WORK ORDER ::
Going through the entries below, count each line containing the word "answers". Report the number only.

MATERIAL FOR THIS TASK: Begin

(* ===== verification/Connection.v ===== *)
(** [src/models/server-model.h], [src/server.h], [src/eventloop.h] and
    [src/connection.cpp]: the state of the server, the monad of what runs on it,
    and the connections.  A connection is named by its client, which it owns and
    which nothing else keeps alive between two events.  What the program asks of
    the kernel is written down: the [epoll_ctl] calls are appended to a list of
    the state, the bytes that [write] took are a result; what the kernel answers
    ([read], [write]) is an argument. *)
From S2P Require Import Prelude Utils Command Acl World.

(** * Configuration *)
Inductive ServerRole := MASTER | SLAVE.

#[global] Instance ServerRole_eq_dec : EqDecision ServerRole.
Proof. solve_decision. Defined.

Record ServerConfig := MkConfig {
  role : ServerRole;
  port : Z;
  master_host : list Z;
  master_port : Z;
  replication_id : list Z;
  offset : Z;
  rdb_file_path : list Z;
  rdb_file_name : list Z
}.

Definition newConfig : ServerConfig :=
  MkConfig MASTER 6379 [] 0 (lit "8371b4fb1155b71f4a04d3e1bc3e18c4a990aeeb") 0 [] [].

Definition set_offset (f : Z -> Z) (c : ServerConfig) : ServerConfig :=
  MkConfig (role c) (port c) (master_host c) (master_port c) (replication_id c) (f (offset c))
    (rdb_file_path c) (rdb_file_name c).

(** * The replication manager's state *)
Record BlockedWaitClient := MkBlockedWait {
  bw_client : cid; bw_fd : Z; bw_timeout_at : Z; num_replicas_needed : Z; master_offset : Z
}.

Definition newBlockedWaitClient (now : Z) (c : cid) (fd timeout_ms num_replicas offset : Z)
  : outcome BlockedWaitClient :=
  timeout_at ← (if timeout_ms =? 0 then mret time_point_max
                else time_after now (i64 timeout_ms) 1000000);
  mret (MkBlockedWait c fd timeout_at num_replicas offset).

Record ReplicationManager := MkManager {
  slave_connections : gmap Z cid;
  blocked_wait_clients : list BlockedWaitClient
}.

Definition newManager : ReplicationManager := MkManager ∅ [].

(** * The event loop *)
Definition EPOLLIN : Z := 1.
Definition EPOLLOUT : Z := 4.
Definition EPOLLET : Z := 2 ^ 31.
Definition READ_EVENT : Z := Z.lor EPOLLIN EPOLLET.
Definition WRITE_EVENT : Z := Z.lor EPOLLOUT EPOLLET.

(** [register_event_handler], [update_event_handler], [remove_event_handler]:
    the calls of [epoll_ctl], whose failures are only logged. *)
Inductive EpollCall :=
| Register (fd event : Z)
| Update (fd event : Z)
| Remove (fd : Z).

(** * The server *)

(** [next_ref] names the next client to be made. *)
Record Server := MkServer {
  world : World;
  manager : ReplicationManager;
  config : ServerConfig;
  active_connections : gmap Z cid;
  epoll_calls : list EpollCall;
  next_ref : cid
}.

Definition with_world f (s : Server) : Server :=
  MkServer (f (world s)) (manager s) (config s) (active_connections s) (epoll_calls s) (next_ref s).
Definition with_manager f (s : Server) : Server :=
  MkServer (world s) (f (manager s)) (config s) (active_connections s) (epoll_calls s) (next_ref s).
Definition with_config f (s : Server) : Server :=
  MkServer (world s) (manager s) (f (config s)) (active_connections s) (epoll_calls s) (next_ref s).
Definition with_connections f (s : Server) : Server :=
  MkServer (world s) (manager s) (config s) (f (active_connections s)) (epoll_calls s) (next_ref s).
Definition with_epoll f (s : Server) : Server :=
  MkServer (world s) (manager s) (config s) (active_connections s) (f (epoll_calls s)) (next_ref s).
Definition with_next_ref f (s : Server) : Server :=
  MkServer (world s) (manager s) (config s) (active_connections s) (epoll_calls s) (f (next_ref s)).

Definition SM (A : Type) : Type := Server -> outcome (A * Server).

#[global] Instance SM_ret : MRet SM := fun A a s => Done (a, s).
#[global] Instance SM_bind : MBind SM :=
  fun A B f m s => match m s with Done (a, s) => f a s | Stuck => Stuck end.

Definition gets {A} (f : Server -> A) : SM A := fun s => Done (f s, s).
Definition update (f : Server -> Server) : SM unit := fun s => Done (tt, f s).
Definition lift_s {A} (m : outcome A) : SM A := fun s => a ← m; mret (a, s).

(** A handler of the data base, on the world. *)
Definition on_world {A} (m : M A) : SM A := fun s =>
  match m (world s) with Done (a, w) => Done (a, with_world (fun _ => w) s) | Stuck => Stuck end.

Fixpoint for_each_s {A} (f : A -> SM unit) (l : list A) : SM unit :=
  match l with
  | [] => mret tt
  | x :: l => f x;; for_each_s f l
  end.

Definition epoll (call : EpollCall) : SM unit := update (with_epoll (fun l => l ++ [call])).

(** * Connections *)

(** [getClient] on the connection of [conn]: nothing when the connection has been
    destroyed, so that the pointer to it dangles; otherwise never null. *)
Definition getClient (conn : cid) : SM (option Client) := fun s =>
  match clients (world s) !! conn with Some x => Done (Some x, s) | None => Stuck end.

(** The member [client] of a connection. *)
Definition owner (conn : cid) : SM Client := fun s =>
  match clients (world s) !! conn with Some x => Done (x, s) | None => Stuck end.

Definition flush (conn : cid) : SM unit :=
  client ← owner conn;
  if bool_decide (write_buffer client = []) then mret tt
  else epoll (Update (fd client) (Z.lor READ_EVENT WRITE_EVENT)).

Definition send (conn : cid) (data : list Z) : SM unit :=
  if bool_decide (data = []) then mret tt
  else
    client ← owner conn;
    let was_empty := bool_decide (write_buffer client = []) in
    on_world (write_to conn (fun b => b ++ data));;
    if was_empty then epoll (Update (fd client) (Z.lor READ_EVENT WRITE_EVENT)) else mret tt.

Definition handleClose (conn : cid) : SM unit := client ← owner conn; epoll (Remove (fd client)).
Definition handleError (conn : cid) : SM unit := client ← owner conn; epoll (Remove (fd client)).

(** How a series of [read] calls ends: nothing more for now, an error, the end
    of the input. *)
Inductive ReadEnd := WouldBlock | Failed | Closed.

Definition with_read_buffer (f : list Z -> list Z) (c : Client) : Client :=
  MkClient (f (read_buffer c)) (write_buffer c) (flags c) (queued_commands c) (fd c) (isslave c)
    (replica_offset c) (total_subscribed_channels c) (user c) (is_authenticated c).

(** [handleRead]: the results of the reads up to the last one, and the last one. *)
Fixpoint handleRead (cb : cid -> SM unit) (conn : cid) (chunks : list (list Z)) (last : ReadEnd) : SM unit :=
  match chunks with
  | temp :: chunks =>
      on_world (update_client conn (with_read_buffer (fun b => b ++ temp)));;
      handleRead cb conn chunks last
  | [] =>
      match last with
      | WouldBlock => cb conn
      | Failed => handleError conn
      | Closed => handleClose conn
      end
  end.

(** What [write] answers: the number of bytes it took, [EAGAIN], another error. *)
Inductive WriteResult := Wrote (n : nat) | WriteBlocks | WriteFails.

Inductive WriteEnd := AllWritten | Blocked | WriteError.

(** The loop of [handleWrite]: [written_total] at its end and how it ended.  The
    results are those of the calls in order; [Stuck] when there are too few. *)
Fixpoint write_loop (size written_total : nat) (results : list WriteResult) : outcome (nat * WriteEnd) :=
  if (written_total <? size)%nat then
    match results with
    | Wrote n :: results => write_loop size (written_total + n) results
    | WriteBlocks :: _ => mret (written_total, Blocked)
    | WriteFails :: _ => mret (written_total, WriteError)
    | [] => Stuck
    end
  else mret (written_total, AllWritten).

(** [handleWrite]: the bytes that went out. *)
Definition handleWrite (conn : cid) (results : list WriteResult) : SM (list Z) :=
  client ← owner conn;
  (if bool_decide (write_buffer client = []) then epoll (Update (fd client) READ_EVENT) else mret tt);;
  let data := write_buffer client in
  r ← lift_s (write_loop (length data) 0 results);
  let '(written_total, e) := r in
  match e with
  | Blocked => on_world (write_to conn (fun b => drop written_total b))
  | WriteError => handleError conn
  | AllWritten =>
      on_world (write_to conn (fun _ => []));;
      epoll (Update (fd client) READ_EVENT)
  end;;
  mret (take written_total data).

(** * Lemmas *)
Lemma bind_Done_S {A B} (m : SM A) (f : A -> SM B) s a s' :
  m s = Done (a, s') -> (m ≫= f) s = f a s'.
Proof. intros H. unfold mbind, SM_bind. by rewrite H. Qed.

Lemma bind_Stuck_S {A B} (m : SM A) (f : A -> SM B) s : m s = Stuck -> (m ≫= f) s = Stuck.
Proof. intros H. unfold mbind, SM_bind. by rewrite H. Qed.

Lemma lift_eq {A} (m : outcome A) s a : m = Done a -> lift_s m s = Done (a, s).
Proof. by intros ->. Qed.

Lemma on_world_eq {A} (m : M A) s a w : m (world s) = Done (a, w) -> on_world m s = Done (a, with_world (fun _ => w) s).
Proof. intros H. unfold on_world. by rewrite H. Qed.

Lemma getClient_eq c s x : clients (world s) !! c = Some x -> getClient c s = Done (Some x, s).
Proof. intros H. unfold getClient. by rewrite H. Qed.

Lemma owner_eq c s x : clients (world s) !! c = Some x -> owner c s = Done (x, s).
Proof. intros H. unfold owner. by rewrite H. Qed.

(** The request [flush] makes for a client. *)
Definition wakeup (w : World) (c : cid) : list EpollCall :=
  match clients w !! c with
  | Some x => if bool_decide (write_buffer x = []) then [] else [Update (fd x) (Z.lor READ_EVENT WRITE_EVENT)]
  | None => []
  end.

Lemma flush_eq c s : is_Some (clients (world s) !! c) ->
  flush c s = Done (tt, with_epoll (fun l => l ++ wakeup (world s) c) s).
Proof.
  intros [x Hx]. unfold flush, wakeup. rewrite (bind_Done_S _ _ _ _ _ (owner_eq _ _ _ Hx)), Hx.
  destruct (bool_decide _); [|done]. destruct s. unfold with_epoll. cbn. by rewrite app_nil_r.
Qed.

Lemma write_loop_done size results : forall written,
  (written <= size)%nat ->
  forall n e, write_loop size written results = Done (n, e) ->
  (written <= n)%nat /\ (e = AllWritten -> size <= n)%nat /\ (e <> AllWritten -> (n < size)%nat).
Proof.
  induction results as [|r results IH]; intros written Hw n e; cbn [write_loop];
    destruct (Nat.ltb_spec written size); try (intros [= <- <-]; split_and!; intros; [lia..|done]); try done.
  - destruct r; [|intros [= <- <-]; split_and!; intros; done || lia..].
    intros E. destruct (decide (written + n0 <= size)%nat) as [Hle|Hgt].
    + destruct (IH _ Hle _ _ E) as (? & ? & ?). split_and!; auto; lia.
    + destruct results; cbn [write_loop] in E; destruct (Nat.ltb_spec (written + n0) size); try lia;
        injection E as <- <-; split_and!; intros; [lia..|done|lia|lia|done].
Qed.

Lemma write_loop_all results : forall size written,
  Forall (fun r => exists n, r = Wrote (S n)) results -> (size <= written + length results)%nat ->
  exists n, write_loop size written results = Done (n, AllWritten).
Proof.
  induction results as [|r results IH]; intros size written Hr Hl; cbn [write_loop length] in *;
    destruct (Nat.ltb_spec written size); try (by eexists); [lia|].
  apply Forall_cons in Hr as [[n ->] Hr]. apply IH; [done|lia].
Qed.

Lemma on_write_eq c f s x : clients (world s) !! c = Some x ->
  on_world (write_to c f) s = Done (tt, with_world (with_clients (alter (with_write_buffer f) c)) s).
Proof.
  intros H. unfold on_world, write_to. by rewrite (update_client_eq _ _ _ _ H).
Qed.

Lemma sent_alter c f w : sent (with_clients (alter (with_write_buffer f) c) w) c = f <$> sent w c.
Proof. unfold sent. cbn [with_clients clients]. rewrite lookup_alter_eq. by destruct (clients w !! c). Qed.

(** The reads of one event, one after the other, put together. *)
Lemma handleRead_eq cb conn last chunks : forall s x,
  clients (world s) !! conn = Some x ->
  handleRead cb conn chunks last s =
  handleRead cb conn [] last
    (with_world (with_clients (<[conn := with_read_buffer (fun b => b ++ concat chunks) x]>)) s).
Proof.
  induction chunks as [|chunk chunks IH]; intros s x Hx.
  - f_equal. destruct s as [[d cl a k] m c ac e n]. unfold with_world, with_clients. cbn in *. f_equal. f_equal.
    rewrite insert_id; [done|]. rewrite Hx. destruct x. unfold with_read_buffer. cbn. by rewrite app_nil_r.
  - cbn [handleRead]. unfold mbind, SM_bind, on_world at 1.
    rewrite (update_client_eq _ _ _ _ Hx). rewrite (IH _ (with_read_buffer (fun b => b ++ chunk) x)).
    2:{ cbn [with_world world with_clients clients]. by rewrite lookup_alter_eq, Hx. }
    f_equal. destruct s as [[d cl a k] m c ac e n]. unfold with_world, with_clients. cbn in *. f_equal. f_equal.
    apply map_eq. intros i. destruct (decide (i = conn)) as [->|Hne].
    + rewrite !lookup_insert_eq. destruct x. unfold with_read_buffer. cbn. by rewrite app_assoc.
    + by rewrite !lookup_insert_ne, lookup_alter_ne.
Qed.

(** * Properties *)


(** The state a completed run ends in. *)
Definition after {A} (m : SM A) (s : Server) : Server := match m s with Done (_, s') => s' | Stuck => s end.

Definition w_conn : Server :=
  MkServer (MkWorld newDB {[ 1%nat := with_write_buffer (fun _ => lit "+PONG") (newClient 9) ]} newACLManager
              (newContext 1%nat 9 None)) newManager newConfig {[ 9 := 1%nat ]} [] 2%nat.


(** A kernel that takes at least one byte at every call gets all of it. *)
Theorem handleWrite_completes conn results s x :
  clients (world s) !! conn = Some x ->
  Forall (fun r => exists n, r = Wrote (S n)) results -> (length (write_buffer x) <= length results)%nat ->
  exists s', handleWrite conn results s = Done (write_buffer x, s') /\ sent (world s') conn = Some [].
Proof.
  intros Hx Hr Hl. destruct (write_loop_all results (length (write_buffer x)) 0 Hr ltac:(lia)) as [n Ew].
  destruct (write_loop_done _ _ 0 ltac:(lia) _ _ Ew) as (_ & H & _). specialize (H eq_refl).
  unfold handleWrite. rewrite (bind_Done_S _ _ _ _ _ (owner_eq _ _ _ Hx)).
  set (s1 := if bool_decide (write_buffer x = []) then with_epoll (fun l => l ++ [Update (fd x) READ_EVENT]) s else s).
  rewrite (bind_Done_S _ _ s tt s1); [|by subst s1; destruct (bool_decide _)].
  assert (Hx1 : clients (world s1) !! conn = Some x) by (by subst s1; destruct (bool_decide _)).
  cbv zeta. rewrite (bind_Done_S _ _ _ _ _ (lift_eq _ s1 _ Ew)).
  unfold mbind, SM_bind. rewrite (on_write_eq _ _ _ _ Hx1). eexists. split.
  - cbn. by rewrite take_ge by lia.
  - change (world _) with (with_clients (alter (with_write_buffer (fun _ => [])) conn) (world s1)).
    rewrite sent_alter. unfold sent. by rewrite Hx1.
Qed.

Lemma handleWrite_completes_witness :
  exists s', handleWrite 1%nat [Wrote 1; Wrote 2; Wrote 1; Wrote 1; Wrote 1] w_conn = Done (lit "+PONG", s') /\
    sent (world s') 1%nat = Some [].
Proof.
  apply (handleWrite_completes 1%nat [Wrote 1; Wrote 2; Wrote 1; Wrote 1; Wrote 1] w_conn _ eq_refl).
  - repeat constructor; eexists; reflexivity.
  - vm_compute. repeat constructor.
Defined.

MATERIAL FOR THIS TASK: End

WRITTEN RESPONSE ::
2